((

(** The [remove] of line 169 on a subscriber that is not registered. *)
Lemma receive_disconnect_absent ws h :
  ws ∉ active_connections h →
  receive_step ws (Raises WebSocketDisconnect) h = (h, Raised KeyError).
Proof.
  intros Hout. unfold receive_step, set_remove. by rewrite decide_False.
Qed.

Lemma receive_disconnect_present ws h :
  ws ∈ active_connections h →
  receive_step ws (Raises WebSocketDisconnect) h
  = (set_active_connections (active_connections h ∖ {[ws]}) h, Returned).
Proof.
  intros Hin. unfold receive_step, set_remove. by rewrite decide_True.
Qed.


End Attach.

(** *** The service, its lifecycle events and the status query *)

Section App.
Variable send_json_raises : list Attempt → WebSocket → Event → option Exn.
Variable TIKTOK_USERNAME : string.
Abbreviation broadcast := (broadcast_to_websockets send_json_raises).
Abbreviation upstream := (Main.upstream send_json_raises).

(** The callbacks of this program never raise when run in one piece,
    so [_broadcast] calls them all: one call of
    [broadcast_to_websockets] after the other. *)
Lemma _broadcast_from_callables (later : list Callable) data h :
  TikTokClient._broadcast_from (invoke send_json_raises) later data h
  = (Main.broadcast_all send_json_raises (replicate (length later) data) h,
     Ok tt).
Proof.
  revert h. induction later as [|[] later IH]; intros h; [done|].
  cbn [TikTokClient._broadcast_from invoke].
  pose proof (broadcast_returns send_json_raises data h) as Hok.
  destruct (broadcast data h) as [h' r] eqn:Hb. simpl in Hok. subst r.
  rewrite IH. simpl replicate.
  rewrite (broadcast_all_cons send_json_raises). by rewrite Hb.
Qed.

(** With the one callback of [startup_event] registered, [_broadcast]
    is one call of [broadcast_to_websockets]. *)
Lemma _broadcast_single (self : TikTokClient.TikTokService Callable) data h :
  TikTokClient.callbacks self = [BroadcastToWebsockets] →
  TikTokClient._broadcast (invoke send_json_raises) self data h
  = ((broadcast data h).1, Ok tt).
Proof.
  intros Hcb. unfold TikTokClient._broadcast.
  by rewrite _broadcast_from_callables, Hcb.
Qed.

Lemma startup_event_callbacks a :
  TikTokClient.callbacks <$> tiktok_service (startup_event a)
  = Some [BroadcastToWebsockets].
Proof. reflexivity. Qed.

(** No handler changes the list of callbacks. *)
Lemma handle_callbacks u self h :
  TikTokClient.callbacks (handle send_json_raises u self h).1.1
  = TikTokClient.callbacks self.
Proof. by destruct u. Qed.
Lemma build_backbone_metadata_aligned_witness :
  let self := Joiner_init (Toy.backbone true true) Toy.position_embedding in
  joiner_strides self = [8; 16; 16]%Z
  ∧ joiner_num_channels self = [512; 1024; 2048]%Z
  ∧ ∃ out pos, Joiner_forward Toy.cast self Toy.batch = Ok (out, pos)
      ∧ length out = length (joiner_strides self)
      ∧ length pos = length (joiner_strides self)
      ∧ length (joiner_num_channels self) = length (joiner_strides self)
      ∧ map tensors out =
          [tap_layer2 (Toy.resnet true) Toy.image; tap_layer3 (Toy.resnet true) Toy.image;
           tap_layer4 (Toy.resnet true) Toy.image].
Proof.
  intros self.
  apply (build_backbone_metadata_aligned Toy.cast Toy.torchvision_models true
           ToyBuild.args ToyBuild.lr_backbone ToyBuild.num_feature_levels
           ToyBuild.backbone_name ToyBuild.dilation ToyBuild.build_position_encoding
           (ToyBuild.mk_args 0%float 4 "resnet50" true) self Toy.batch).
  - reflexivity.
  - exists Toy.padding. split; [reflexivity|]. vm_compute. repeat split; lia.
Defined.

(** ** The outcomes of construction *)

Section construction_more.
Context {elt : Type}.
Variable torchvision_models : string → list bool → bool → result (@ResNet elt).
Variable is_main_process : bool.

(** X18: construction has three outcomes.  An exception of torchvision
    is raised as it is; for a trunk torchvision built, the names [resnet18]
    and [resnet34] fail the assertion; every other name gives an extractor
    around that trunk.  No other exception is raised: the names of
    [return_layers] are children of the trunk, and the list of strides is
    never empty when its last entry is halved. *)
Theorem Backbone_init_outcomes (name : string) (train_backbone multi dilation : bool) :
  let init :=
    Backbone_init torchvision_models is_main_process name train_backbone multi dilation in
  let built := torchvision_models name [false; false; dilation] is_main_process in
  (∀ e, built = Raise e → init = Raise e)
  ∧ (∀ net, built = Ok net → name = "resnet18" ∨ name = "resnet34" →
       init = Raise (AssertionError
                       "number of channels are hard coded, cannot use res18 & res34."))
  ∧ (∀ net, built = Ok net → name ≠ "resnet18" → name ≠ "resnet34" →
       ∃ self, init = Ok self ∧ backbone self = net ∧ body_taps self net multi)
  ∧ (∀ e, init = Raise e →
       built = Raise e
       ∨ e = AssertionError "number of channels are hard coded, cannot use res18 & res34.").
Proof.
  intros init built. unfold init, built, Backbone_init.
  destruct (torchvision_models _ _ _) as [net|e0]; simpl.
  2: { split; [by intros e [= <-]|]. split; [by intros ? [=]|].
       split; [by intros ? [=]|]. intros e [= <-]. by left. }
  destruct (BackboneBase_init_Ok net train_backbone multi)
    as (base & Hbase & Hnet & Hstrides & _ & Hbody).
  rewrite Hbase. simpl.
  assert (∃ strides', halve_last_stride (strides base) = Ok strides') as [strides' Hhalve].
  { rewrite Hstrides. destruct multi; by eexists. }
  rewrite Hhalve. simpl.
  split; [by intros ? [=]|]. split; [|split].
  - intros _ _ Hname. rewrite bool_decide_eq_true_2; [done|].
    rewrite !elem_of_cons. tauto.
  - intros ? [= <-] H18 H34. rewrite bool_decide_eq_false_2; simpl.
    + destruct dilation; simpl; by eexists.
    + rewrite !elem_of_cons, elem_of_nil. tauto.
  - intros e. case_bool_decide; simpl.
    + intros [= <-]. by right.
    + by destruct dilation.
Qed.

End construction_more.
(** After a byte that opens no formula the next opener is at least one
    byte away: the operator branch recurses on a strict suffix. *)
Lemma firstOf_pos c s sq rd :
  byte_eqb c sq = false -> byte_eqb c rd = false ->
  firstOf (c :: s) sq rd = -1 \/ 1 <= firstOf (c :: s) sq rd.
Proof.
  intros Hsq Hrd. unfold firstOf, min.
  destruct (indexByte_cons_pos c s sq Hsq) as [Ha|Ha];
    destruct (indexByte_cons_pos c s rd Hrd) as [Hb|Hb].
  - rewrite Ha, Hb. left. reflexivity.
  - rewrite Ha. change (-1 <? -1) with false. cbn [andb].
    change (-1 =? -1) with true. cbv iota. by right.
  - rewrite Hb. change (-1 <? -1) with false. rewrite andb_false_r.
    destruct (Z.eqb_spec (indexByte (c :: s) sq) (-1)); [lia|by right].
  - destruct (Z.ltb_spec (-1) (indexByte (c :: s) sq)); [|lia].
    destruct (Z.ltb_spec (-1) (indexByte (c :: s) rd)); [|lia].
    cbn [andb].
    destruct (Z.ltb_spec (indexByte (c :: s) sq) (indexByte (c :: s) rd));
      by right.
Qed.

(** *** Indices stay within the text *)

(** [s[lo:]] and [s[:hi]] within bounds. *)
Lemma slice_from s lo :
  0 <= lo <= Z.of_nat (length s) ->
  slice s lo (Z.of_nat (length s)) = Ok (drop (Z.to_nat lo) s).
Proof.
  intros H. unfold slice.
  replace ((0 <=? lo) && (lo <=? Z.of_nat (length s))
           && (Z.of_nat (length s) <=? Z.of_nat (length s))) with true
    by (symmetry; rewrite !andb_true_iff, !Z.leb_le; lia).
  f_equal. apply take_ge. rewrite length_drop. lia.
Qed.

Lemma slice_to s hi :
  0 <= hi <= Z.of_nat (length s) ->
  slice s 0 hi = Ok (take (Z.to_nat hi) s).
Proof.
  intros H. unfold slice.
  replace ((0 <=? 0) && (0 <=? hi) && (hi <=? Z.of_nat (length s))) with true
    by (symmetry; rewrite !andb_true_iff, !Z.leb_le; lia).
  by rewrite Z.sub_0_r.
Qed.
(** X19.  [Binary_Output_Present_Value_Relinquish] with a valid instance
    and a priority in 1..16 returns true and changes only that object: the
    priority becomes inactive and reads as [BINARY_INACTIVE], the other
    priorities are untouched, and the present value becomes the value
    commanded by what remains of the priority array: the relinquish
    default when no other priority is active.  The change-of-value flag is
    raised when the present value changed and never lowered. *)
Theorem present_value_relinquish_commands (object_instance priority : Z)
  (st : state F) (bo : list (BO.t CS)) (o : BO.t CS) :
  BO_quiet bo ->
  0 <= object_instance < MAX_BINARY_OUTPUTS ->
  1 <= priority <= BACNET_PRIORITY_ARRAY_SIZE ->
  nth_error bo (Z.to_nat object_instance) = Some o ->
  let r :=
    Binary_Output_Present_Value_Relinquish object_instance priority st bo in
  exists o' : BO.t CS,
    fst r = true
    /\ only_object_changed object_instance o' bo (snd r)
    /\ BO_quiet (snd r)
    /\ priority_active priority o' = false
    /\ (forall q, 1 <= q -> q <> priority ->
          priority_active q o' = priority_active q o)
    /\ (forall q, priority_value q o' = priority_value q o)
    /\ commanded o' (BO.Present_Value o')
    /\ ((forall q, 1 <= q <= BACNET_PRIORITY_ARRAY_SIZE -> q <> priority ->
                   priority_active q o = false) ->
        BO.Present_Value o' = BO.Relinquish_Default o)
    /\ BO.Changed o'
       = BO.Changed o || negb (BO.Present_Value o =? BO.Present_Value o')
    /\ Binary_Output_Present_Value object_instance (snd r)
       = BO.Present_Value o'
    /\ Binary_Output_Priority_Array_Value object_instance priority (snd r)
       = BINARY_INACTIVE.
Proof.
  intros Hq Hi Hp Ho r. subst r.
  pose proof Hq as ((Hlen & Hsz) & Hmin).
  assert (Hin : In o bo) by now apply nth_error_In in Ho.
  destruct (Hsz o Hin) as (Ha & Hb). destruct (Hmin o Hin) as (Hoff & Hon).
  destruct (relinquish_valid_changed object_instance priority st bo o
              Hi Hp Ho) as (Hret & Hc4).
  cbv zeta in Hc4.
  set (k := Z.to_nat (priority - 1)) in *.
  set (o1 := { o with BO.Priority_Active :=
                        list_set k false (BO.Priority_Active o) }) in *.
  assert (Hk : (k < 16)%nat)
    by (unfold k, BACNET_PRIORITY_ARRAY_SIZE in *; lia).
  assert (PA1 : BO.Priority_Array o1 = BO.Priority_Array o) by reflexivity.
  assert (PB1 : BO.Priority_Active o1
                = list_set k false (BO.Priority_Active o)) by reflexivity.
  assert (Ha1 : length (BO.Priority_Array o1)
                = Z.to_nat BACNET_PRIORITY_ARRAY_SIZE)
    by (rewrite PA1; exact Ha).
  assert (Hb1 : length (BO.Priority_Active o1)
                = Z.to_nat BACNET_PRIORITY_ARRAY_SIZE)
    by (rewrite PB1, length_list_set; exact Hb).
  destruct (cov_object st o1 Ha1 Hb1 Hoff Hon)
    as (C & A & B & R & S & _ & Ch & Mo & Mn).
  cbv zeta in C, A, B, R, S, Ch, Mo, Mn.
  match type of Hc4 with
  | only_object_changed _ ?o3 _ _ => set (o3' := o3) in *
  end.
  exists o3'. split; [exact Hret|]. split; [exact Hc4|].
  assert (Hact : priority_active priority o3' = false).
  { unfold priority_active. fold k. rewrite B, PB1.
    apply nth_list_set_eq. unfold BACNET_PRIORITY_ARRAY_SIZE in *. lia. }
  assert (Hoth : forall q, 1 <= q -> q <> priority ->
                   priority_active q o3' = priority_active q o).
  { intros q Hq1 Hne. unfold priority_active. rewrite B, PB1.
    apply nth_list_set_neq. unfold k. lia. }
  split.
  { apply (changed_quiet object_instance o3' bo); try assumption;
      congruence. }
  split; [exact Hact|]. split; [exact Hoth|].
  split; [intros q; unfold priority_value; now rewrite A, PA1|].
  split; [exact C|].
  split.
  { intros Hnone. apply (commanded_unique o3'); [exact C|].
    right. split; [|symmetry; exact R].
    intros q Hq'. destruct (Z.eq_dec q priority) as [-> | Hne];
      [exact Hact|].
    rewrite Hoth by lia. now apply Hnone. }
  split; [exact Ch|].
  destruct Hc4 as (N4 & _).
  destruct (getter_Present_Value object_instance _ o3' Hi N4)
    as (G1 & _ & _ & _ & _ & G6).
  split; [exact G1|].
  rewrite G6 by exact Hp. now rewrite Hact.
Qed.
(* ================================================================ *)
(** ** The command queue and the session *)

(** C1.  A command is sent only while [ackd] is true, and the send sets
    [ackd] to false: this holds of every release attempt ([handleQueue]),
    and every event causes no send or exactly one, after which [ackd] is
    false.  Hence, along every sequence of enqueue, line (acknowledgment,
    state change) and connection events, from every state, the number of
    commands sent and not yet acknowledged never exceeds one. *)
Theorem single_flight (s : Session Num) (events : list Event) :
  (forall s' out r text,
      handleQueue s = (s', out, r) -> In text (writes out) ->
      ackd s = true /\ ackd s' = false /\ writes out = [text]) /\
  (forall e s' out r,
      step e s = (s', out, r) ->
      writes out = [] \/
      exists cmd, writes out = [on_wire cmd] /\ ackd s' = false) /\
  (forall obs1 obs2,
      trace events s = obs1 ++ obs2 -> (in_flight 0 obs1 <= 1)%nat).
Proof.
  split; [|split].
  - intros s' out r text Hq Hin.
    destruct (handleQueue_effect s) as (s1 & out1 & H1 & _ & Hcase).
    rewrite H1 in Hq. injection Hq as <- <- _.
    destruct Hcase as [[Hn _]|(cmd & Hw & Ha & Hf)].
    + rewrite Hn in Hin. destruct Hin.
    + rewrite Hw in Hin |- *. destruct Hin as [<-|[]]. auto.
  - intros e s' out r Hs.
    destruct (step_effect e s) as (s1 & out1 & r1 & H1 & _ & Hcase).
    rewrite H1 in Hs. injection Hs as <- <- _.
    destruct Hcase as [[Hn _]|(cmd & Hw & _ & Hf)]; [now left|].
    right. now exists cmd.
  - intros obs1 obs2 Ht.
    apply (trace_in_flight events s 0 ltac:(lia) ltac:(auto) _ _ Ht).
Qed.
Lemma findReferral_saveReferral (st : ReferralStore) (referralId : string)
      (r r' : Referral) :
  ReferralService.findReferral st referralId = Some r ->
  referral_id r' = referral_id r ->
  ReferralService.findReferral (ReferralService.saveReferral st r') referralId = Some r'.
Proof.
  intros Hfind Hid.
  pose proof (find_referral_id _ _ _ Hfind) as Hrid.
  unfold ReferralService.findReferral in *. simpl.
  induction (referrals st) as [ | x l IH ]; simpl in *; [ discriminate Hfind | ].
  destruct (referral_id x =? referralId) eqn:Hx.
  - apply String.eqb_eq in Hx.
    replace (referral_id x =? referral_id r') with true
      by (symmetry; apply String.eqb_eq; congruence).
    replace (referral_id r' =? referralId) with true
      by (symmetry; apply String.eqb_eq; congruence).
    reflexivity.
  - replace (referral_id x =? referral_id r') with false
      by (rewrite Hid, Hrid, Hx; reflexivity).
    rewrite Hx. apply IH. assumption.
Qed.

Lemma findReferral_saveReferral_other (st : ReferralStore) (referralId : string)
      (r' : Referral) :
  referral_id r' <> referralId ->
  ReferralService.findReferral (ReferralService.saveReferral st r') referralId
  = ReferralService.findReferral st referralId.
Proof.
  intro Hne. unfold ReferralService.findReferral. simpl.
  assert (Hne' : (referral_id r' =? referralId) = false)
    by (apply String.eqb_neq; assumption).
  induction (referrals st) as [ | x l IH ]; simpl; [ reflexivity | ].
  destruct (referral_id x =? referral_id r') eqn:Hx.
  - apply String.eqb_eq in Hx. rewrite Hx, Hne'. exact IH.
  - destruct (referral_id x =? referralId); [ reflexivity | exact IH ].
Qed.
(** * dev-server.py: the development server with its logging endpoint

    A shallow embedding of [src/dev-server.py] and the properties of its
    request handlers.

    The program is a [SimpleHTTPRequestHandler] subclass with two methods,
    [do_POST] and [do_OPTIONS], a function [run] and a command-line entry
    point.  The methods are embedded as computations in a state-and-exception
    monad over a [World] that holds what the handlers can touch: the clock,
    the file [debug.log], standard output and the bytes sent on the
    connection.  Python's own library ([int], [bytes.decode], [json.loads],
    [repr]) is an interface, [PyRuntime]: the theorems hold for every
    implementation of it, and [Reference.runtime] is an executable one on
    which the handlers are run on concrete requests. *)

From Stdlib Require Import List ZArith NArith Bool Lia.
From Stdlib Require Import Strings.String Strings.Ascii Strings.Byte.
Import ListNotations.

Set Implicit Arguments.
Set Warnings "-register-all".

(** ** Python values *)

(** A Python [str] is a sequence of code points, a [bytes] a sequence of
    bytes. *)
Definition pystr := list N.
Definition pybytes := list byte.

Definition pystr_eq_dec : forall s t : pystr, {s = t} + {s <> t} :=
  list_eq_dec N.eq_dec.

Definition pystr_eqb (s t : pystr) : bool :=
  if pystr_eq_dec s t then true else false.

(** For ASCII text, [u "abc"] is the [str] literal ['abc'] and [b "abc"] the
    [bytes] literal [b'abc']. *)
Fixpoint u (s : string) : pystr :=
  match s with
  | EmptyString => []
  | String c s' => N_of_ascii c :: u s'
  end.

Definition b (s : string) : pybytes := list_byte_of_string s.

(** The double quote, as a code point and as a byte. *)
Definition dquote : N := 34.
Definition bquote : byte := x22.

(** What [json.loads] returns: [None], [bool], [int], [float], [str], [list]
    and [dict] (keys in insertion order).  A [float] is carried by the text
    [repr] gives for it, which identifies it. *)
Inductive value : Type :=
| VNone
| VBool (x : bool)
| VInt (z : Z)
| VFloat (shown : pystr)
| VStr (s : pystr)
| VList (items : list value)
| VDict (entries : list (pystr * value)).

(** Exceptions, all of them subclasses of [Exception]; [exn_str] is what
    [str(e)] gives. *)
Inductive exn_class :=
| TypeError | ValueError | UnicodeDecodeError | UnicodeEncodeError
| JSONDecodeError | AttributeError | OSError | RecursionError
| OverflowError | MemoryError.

))

Problem description
Copy back the listing above exactly, but only from the line with "split; [by intros ? [=]|]. split; [|split]." through the line with "destruct (indexByte_cons_pos c s sq", both ends included.

Answer
  split; [by intros ? [=]|]. split; [|split].
  - intros _ _ Hname. rewrite bool_decide_eq_true_2; [done|].
    rewrite !elem_of_cons. tauto.
  - intros ? [= <-] H18 H34. rewrite bool_decide_eq_false_2; simpl.
    + destruct dilation; simpl; by eexists.
    + rewrite !elem_of_cons, elem_of_nil. tauto.
  - intros e. case_bool_decide; simpl.
    + intros [= <-]. by right.
    + by destruct dilation.
Qed.

End construction_more.
(** After a byte that opens no formula the next opener is at least one
    byte away: the operator branch recurses on a strict suffix. *)
Lemma firstOf_pos c s sq rd :
  byte_eqb c sq = false -> byte_eqb c rd = false ->
  firstOf (c :: s) sq rd = -1 \/ 1 <= firstOf (c :: s) sq rd.
Proof.
  intros Hsq Hrd. unfold firstOf, min.
  destruct (indexByte_cons_pos c s sq Hsq) as [Ha|Ha];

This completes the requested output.